[The input]
Definition uniqueKeyMeta : TableMeta :=
  {| DatabaseName := "test"; TableName := "t"; ColumnNames := ["id"; "name"];
     ColumnTypes := ["INT"; "VARCHAR"]; HasImplicitRowID := false |}.

(** The same table with the key declared as the primary key. *)
Definition primaryKeyIndex : Rows :=
  {| rowsColumns := inr ["Table"; "Non_unique"; "Key_name"; "Seq_in_index";
                         "Column_name"];
     rowsPending := [inr [Some "t"; Some "0"; Some "PRIMARY"; Some "1"; Some "id"]];
     rowsFailure := None |}.

(** A result set with NULLs, for the examples. *)
Definition nullsExample : Rows :=
  {| rowsColumns := inr ["a"; "b"; "c"];
     rowsPending := [inr [Some "1"; None; Some "x"];
                     inr [None; None; Some "y"];
                     inr [None; Some "2"; None]];
     rowsFailure := None |}.

(** An instance of the declarations of the other files, for the examples. *)
Definition zipMap (a b : list string) : gmap string string :=
  list_to_map (zip a b).
Definition integerTypes : gset string :=
  {[ "INT"; "BIGINT"; "SMALLINT"; "TINYINT"; "MEDIUMINT" ]}.

End Metadata.

(** ** Estimator: [GetSuitableRows] and the planner estimate *)

Module Estimator.
Local Open Scope Z_scope.

Definition defaultRows : Z := 200000.
Definition maxRows : Z := 1000000.
Definition bytesPerFile : Z := 128 * 1024 * 1024.

(** [GetSuitableRows], sql.go lines 322-336.  All three constants and
    the quotient fit in 64 bits, so no wrap-around can occur. *)
Definition GetSuitableRows (avgRowLength : Z) : Z :=
  if avgRowLength =? 0 then defaultRows
  else
    let estimateRows := bytesPerFile / avgRowLength in
    if estimateRows >? maxRows then maxRows else estimateRows.

(** [uint64(f)] for a [float64]: the fraction is discarded; where the
    result does not fit, Go leaves the value to the implementation, here
    [outOfRange]. *)
Definition float64ToUint64 (outOfRange : float -> Z) (f : float) : Z :=
  match Prim2SF f with
  | S754_zero _ => 0
  | S754_finite sign m e =>
      let magnitude :=
        if 0 <=? e then Z.pos m * 2 ^ e else Z.pos m / 2 ^ (- e) in
      if magnitude =? 0 then 0
      else if negb sign && (magnitude <? 2 ^ 64) then magnitude
      else outOfRange f
  | _ => outOfRange f
  end.

Section PlannerEstimate.
Import Sql.

(** [strconv.ParseFloat(s, 64)]; [None] when it returns an error. *)
Variable ParseFloat : string -> option float.
Variable outOfRange : float -> Z.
[/The input]
### Exercise brief
When you repeat the data, keep each line exactly as given.

### Exercise answer
Definition uniqueKeyMeta : TableMeta :=
  {| DatabaseName := "test"; TableName := "t"; ColumnNames := ["id"; "name"];
     ColumnTypes := ["INT"; "VARCHAR"]; HasImplicitRowID := false |}.

(** The same table with the key declared as the primary key. *)
Definition primaryKeyIndex : Rows :=
  {| rowsColumns := inr ["Table"; "Non_unique"; "Key_name"; "Seq_in_index";
                         "Column_name"];
     rowsPending := [inr [Some "t"; Some "0"; Some "PRIMARY"; Some "1"; Some "id"]];
     rowsFailure := None |}.

(** A result set with NULLs, for the examples. *)
Definition nullsExample : Rows :=
  {| rowsColumns := inr ["a"; "b"; "c"];
     rowsPending := [inr [Some "1"; None; Some "x"];
                     inr [None; None; Some "y"];
                     inr [None; Some "2"; None]];
     rowsFailure := None |}.

(** An instance of the declarations of the other files, for the examples. *)
Definition zipMap (a b : list string) : gmap string string :=
  list_to_map (zip a b).
Definition integerTypes : gset string :=
  {[ "INT"; "BIGINT"; "SMALLINT"; "TINYINT"; "MEDIUMINT" ]}.

End Metadata.

(** ** Estimator: [GetSuitableRows] and the planner estimate *)

Module Estimator.
Local Open Scope Z_scope.

Definition defaultRows : Z := 200000.
Definition maxRows : Z := 1000000.
Definition bytesPerFile : Z := 128 * 1024 * 1024.

(** [GetSuitableRows], sql.go lines 322-336.  All three constants and
    the quotient fit in 64 bits, so no wrap-around can occur. *)
Definition GetSuitableRows (avgRowLength : Z) : Z :=
  if avgRowLength =? 0 then defaultRows
  else
    let estimateRows := bytesPerFile / avgRowLength in
    if estimateRows >? maxRows then maxRows else estimateRows.

(** [uint64(f)] for a [float64]: the fraction is discarded; where the
    result does not fit, Go leaves the value to the implementation, here
    [outOfRange]. *)
Definition float64ToUint64 (outOfRange : float -> Z) (f : float) : Z :=
  match Prim2SF f with
  | S754_zero _ => 0
  | S754_finite sign m e =>
      let magnitude :=
        if 0 <=? e then Z.pos m * 2 ^ e else Z.pos m / 2 ^ (- e) in
      if magnitude =? 0 then 0
      else if negb sign && (magnitude <? 2 ^ 64) then magnitude
      else outOfRange f
  | _ => outOfRange f
  end.

Section PlannerEstimate.
Import Sql.

(** [strconv.ParseFloat(s, 64)]; [None] when it returns an error. *)
Variable ParseFloat : string -> option float.
Variable outOfRange : float -> Z.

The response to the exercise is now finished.